Last Friday I met the Chairman and Chief Executive of Saxon Weald, the housing association which provides affordable homes for rent and for sale locally.

We discussed housing and planning policy which has been in the news again this week.  The Government agreed to re-think its plan to allow home extensions without planning permission after many MPs - including me - expressed concern about it.

We clearly need more affordable housing, including locally, and the number of houses being built remains very low.  But this is because of the market.  It is a mistake to believe that weakening the planning laws which protect the countryside will of itself get more houses built.

The good news is that the South East Plan, with its top down regional housing targets, has now been scrapped, and local authorities can now shape their own plans.  Recently Mid-Sussex District Council published its local plan with a much more realistic housing target.   This is successful localism, enabled by the Government's policy.

As I've said before, we need to ensure that new housing is sustainable - at the right level, with adequate infrastructure, and protecting the countryside so far as possible.

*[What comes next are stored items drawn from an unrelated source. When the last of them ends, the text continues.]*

(* ===== verification/Runs.v ===== *)
(** * Runs

    A run from its acceptance to its terminal record: the reducer, the planner that
    starts queued runs and ends finished ones, the planner of its turns, and the
    rebuilding of a pruned run's record ([core/components/run.rs], [plan_next] of
    [core/components/turn.rs]). *)
From S2P Require Import Prelude Ids Text Types Events Media Externals RunState Config Contexts.
From S2P Require Import Promises Compaction ContextReducer ToolSpecs CodeTools WorkflowTools.
From S2P Require Import Toolset Approvals ContextPlan Llm Turns.

Section runs.
Context `{!Externals}.

(** ** Records *)
Definition set_runs (f : RunsState → RunsState) (state : CoreAgentState) : CoreAgentState :=
  state <| CoreAgentState.runs ::= f |>.

Definition finished_record (run : ActiveRun) (status : RunStatus) (output : option ContentRef)
    (failure : option RunFailure) (terminal_seq : EventSeq) (finished_at_ms : N) : RunRecord :=
  {| RunRecord.run_id := run.(ActiveRun.run_id);
     RunRecord.status := status;
     RunRecord.submission_id := run.(ActiveRun.submission_id);
     RunRecord.submission_digest := request_run_submission_digest
       (source_request_equivalent run.(ActiveRun.source)) run.(ActiveRun.run_config)
       run.(ActiveRun.notify_on_terminal);
     RunRecord.source := compact_terminal_source run.(ActiveRun.source);
     RunRecord.first_seq := run.(ActiveRun.first_seq);
     RunRecord.terminal_seq := terminal_seq;
     RunRecord.accepted_at_ms := run.(ActiveRun.accepted_at_ms);
     RunRecord.started_at_ms := run.(ActiveRun.started_at_ms);
     RunRecord.finished_at_ms := finished_at_ms;
     RunRecord.usage := run.(ActiveRun.usage);
     RunRecord.output := output;
     RunRecord.failure := failure;
     RunRecord.notify_on_terminal := run.(ActiveRun.notify_on_terminal) |}.

Definition cancelled_record (queued : AcceptedRun) (terminal_seq : EventSeq)
    (finished_at_ms : N) : RunRecord :=
  {| RunRecord.run_id := queued.(AcceptedRun.run_id);
     RunRecord.status := RunStatus.Cancelled;
     RunRecord.submission_id := queued.(AcceptedRun.submission_id);
     RunRecord.submission_digest := request_run_submission_digest
       (source_request_equivalent queued.(AcceptedRun.source)) queued.(AcceptedRun.run_config)
       queued.(AcceptedRun.notify_on_terminal);
     RunRecord.source := compact_terminal_source queued.(AcceptedRun.source);
     RunRecord.first_seq := queued.(AcceptedRun.first_seq);
     RunRecord.terminal_seq := terminal_seq;
     RunRecord.accepted_at_ms := queued.(AcceptedRun.accepted_at_ms);
     RunRecord.started_at_ms := None;
     RunRecord.finished_at_ms := finished_at_ms;
     RunRecord.usage := None;
     RunRecord.output := None;
     RunRecord.failure := None;
     RunRecord.notify_on_terminal := queued.(AcceptedRun.notify_on_terminal) |}.

Definition push_finished (record : RunRecord) (runs : RunsState) : RunsState :=
  prune_terminal_run_records
    (runs <| RunsState.finished ::= λ finished, finished ++ [record] |>).

(** ** Reducer *)
Definition finish_active_run (run_id : RunId) (status : RunStatus) (output : option ContentRef)
    (failure : option RunFailure) (terminal_seq : EventSeq) (finished_at_ms : N)
    : CoreReducer unit :=
  run ← active_run_mut run_id;
  _ ← modify_state (interrupt_code_tools_for_run run_id);
  _ ← modify_state (set_runs (λ runs,
        push_finished (finished_record run status output failure terminal_seq finished_at_ms)
          (runs <| RunsState.active := None |>)));
  modify_state prune_finished_work.

Definition accept_run (accepted : AcceptedRunEvent) (seq : EventSeq) (observed_at_ms : N)
    : CoreReducer unit :=
  state ← get_state;
  let lifecycle := state.(CoreAgentState.lifecycle) in
  let run_id := accepted.(AcceptedRunEvent.run_id) in
  _ ← reject_if (bool_decide (lifecycle.(LifecycleState.status) ≠ CoreAgentStatus.Open))
        (InvariantViolation "runs can only be accepted while session is open");
  _ ← reject_if (negb (accepted.(AcceptedRunEvent.config_revision)
                         =? lifecycle.(LifecycleState.config_revision))%N)
        (InvariantViolation "accepted run config revision {} does not match session revision {}");
  _ ← lift_result (validate_recorded_run_config state accepted.(AcceptedRunEvent.run_config));
  expected ← lift_result
    (ok_or (next_u64 state.(CoreAgentState.id_cursors).(IdCursors.last_run_id))
       (InvariantViolation "run id cursor exhausted"));
  _ ← reject_if (bool_decide (run_id ≠ expected))
        (InvariantViolation "expected run id {}, got {}");
  _ ← modify_state (set_runs (λ runs, runs <| RunsState.queued ::= λ queued, queued ++
        [{| AcceptedRun.run_id := run_id;
            AcceptedRun.submission_id := accepted.(AcceptedRunEvent.submission_id);
            AcceptedRun.source := accepted.(AcceptedRunEvent.source);
            AcceptedRun.run_config := accepted.(AcceptedRunEvent.run_config);
            AcceptedRun.input_limit_tokens := accepted.(AcceptedRunEvent.input_limit_tokens);
            AcceptedRun.config_revision := accepted.(AcceptedRunEvent.config_revision);
            AcceptedRun.first_seq := seq;
            AcceptedRun.accepted_at_ms := observed_at_ms;
            AcceptedRun.notify_on_terminal :=
              accepted.(AcceptedRunEvent.notify_on_terminal) |}] |>));
  modify_state (λ state, state <| CoreAgentState.id_cursors ::= λ cursors,
    cursors <| IdCursors.last_run_id := run_id |> |>).

Definition started_run (queued : AcceptedRun) (observed_at_ms : N) : ActiveRun :=
  {| ActiveRun.context_recovery := default_of;
     ActiveRun.run_id := queued.(AcceptedRun.run_id);
     ActiveRun.status := RunStatus.Running;
     ActiveRun.submission_id := queued.(AcceptedRun.submission_id);
     ActiveRun.source := queued.(AcceptedRun.source);
     ActiveRun.input_entry_ids := [];
     ActiveRun.input_consumed_by_turn_id := None;
     ActiveRun.run_config := queued.(AcceptedRun.run_config);
     ActiveRun.input_limit_tokens := queued.(AcceptedRun.input_limit_tokens);
     ActiveRun.config_revision := queued.(AcceptedRun.config_revision);
     ActiveRun.first_seq := queued.(AcceptedRun.first_seq);
     ActiveRun.accepted_at_ms := queued.(AcceptedRun.accepted_at_ms);
     ActiveRun.started_at_ms := Some observed_at_ms;
     ActiveRun.usage := None;
     ActiveRun.steering := [];
     ActiveRun.turns := ∅;
     ActiveRun.turn_count := 0;
     ActiveRun.entry_guard_attempted := false;
     ActiveRun.active_turn_id := None;
     ActiveRun.active_tool_batch_id := None;
     ActiveRun.approvals := ∅;
     ActiveRun.parked_tool_batch := None;
     ActiveRun.tool_batches := ∅;
     ActiveRun.completed_tool_batches := ∅;
     ActiveRun.notify_on_terminal := queued.(AcceptedRun.notify_on_terminal) |}.

Definition start_run (run_id : RunId) (observed_at_ms : N) : CoreReducer unit :=
  state ← get_state;
  let runs := state.(CoreAgentState.runs) in
  _ ← reject_if (bool_decide (state.(CoreAgentState.lifecycle).(LifecycleState.status)
                                ≠ CoreAgentStatus.Open))
        (InvariantViolation "runs can only start while session is open");
  _ ← reject_if (is_some runs.(RunsState.active))
        (InvariantViolation "cannot start run while another run is active");
  queued ← lift_result (ok_or (head runs.(RunsState.queued))
             (InvariantViolation "cannot start run without queued work"));
  _ ← reject_if (bool_decide (queued.(AcceptedRun.run_id) ≠ run_id))
        (InvariantViolation "started run does not match first queued run");
  modify_state (set_runs (λ runs,
    runs <| RunsState.queued ::= tail |>
         <| RunsState.active := Some (started_run queued observed_at_ms) |>)).

Definition accepts_steering (status : RunStatus) : bool :=
  match status with RunStatus.Running | RunStatus.Parked => true | _ => false end.
Definition is_nonterminal (status : RunStatus) : bool :=
  match status with
  | RunStatus.Running | RunStatus.Parked | RunStatus.Cancelling => true
  | _ => false
  end.

Definition accept_steering (run_id : RunId) (steering_id : SteeringId)
    (submission_id : SubmissionId) (input : list ContextEntryInput) : CoreReducer unit :=
  state ← get_state;
  expected ← lift_result
    (ok_or (next_u64 state.(CoreAgentState.id_cursors).(IdCursors.last_steering_id))
       (InvariantViolation "steering id cursor exhausted"));
  _ ← reject_if (bool_decide (steering_id ≠ expected))
        (InvariantViolation "expected steering id {}, got {}");
  run ← active_run_mut run_id;
  _ ← reject_if (negb (accepts_steering run.(ActiveRun.status)))
        (InvariantViolation "steering can only be added to active or parked runs");
  _ ← put_active_run (run <| ActiveRun.steering ::= λ steering, steering ++
        [{| SteeringBatch.steering_id := steering_id;
            SteeringBatch.submission_id := submission_id;
            SteeringBatch.input := input;
            SteeringBatch.entry_ids := [];
            SteeringBatch.consumed_by_turn_id := None |}] |>);
  modify_state (λ state, state <| CoreAgentState.id_cursors ::= λ cursors,
    cursors <| IdCursors.last_steering_id := steering_id |> |>).

Definition cancel_queued (run_id : RunId) (seq : EventSeq) (observed_at_ms : N)
    : CoreReducer unit :=
  state ← get_state;
  '(position, queued) ← lift_result
    (ok_or (list_find (λ queued, queued.(AcceptedRun.run_id) = run_id)
              state.(CoreAgentState.runs).(RunsState.queued))
       (InvariantViolation "queued run {} not found"));
  modify_state (set_runs (λ runs,
    push_finished (cancelled_record queued seq observed_at_ms)
      (runs <| RunsState.queued ::= delete position |>))).

Definition apply_run_event (event : RunEvent) (seq : EventSeq) (observed_at_ms : N)
    : CoreReducer unit :=
  match event with
  | RunEvent.Accepted accepted => accept_run accepted seq observed_at_ms
  | RunEvent.Started run_id => start_run run_id observed_at_ms
  | RunEvent.SteeringAccepted run_id steering_id submission_id input _ =>
      accept_steering run_id steering_id submission_id input
  | RunEvent.CancellationRequested run_id _ =>
      run ← active_run_mut run_id;
      _ ← reject_if (negb (accepts_steering run.(ActiveRun.status)))
            (InvariantViolation "only active or parked runs can request cancellation");
      put_active_run (run <| ActiveRun.status := RunStatus.Cancelling |>)
  | RunEvent.Completed run_id output =>
      finish_active_run run_id RunStatus.Completed output None seq observed_at_ms
  | RunEvent.Failed run_id failure =>
      finish_active_run run_id RunStatus.Failed None (Some failure) seq observed_at_ms
  | RunEvent.Cancelled run_id =>
      run ← checking (λ state, ok_or (active_run state) (InvariantViolation "no active run"));
      _ ← reject_if (bool_decide (run.(ActiveRun.status) ≠ RunStatus.Cancelling))
            (InvariantViolation "only cancelling runs can become cancelled");
      _ ← reject_if (is_some run.(ActiveRun.active_turn_id)
                     || is_some run.(ActiveRun.active_tool_batch_id))
            (InvariantViolation "cancellation requires drained active work");
      finish_active_run run_id RunStatus.Cancelled None None seq observed_at_ms
  | RunEvent.ForceCancelled run_id =>
      run ← checking (λ state, ok_or (active_run state) (InvariantViolation "no active run"));
      _ ← reject_if (negb (is_nonterminal run.(ActiveRun.status)))
            (InvariantViolation "only non-terminal runs can be force-cancelled");
      finish_active_run run_id RunStatus.Cancelled None None seq observed_at_ms
  | RunEvent.QueuedCancelled run_id _ => cancel_queued run_id seq observed_at_ms
  end.

(** ** When a run ends *)
Definition run_failed (run : ActiveRun) (kind : RunFailureKind) (message_ref : option BlobRef)
    : RunEvent :=
  RunEvent.Failed run.(ActiveRun.run_id)
    {| RunFailure.kind := kind; RunFailure.message_ref := message_ref |}.

Definition turn_limit_failure (state : CoreAgentState) (run : ActiveRun) : option RunEvent :=
  if turn_limit_reached state run && negb (has_unstarted_tool_call_turn run)
  then Some (run_failed run RunFailureKind.LimitExceeded (Some turn_limit_failure_ref))
  else None.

The National House Building Council recently said that the Arundel and South Downs constituency had 177 new housing starts last year, compared to a national average of 142 .  This means that we already have 25 per cent more locally than national average.

Of course, we cannot simply say no to every new housing project.  I am very concerned about young people being unable to get their foot onto even the first rung of the property ladder.

That's why the Chancellor's ‘Help to Buy' scheme, announced in the Budget, was so significant.  It will help new buyers with a deposit for their homes.

This week I was honoured to attend the funeral of Baroness Thatcher.  One of her most memorable and important policies was enabling people to buy their council houses.

She created a new generation of property owners, meeting the aspirations of people who work hard and want to get on.

We have to find a way, through reform of the planning system, to protect our countryside and villages while ensuring that young people can afford to buy.

That doesn't mean piecemeal relaxation of the planning laws.  It means giving communities responsibility for these decisions, recognising that the old top-down housing targets built nothing but resentment.